Chapter 3.5 – Beneath Still Waters

The sun had long set beyond the cracked horizon, bleeding its last light into the dust-choked sky. Hearth's Edge lay in uneasy silence. The villagers celebrated behind their shuttered doors, toasting the good fortune of two youths chosen by a sect. Laughter and cheap wine spilled into the air, masking the anxiety that always followed after cultivators departed—like a windstorm that might return at any time.

But Lin Chen did not celebrate.

He sat alone beside the stone he could not move.

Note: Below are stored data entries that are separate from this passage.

Lemma applyShift_clock (rnd : nat -> Draw) (clk1 clk2 : nat -> Z) (st : Z)
  (shift : ShiftType * option string) (s1 s2 : State) (w : World) :
  same_but_ids s1 s2 ->
  same_outcome (applyShift rnd clk1 st shift s1 w) (applyShift rnd clk2 st shift s2 w).
Proof.
  intros [H1 H2 H3 H4 H5 H6 H7]. unfold applyShift, bind, now. rewrite H2.
  destruct (match snd shift with
            | Some targetSymbol => mapM (redefine rnd targetSymbol) (agents s2)
            | None => ret (agents s2)
            end w) as [[l' w1]|]; [| exact I].
  split; [| reflexivity]. constructor; simpl; auto.
  rewrite !map_app, H7. reflexivity.
Qed.

Lemma triggerContextShift_clock (rnd : nat -> Draw) (clk1 clk2 : nat -> Z) (s1 s2 : State)
  (w : World) :
  same_but_ids s1 s2 ->
  same_outcome (triggerContextShift rnd clk1 s1 w) (triggerContextShift rnd clk2 s2 w).
Proof.
  intros H. unfold triggerContextShift, bind. rewrite (sb_step _ _ H).
  destruct (chooseShift rnd w) as [[shift w1]|]; [| exact I].
  now apply applyShift_clock.
Qed.

Lemma recordMetrics_clock (seen : list Agent) (st : Z) (s1 s2 : State) :
  same_but_ids s1 s2 ->
  same_but_ids (recordMetrics seen st s1) (recordMetrics seen st s2).
Proof.
  intros [H1 H2 H3 H4 H5 H6 H7]. unfold recordMetrics.
  destruct seen; constructor; simpl; rewrite ?H4, ?H5; auto.
Qed.

Lemma calculateDriftMetrics_clock (s1 s2 : State) :
  same_but_ids s1 s2 -> same_but_ids (calculateDriftMetrics s1) (calculateDriftMetrics s2).
Proof.
  intros H. unfold calculateDriftMetrics.
  rewrite (sb_agents _ _ H), (sb_step _ _ H). now apply recordMetrics_clock.
Qed.

(** [same_outcome] along a bind: after the same computation, and after two
    computations with the same outcome. *)
Lemma same_outcome_after {A : Type} (m : M A) (f1 f2 : A -> M State) (w : World) :
  (forall a w', same_outcome (f1 a w') (f2 a w')) ->
  same_outcome (bind m f1 w) (bind m f2 w).
Proof.
  intro H. unfold bind. destruct (m w) as [[a w']|]; [apply H | exact I].
Qed.

Lemma same_outcome_bind (m1 m2 : M State) (f1 f2 : State -> M State) (w : World) :
  same_outcome (m1 w) (m2 w) ->
  (forall x1 x2 w', same_but_ids x1 x2 -> same_outcome (f1 x1 w') (f2 x2 w')) ->
  same_outcome (bind m1 f1 w) (bind m2 f2 w).
Proof.
  intros Hm Hf. unfold bind. unfold same_outcome in Hm.
  destruct (m1 w) as [[x1 w1]|], (m2 w) as [[x2 w2]|]; try contradiction; [| exact I].
  destruct Hm as [Hx ->]. now apply Hf.
Qed.

Lemma same_outcome_ret (x1 x2 : State) (w : World) :
  same_but_ids x1 x2 -> same_outcome (ret x1 w) (ret x2 w).
Proof. intro H. split; [exact H | reflexivity]. Qed.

The boulder had become a silent ritual—his place of defiance, his measure of growth. Not once had he been able to budge it. Not with strength. Not with focus. Not even with his will, honed through years of hardship. But that was fine. Cultivation was not a sprint—it was the slow erosion of weakness.

And in this world, he had much to erode.

His cultivation path was not bound to any sect or scroll. He did not study under a master. He had no Qi techniques, no spirit artifacts, no medicinal elixirs. All he had was his body, a fractured memory of ancient breathing arts from his past life, and an unrelenting soul.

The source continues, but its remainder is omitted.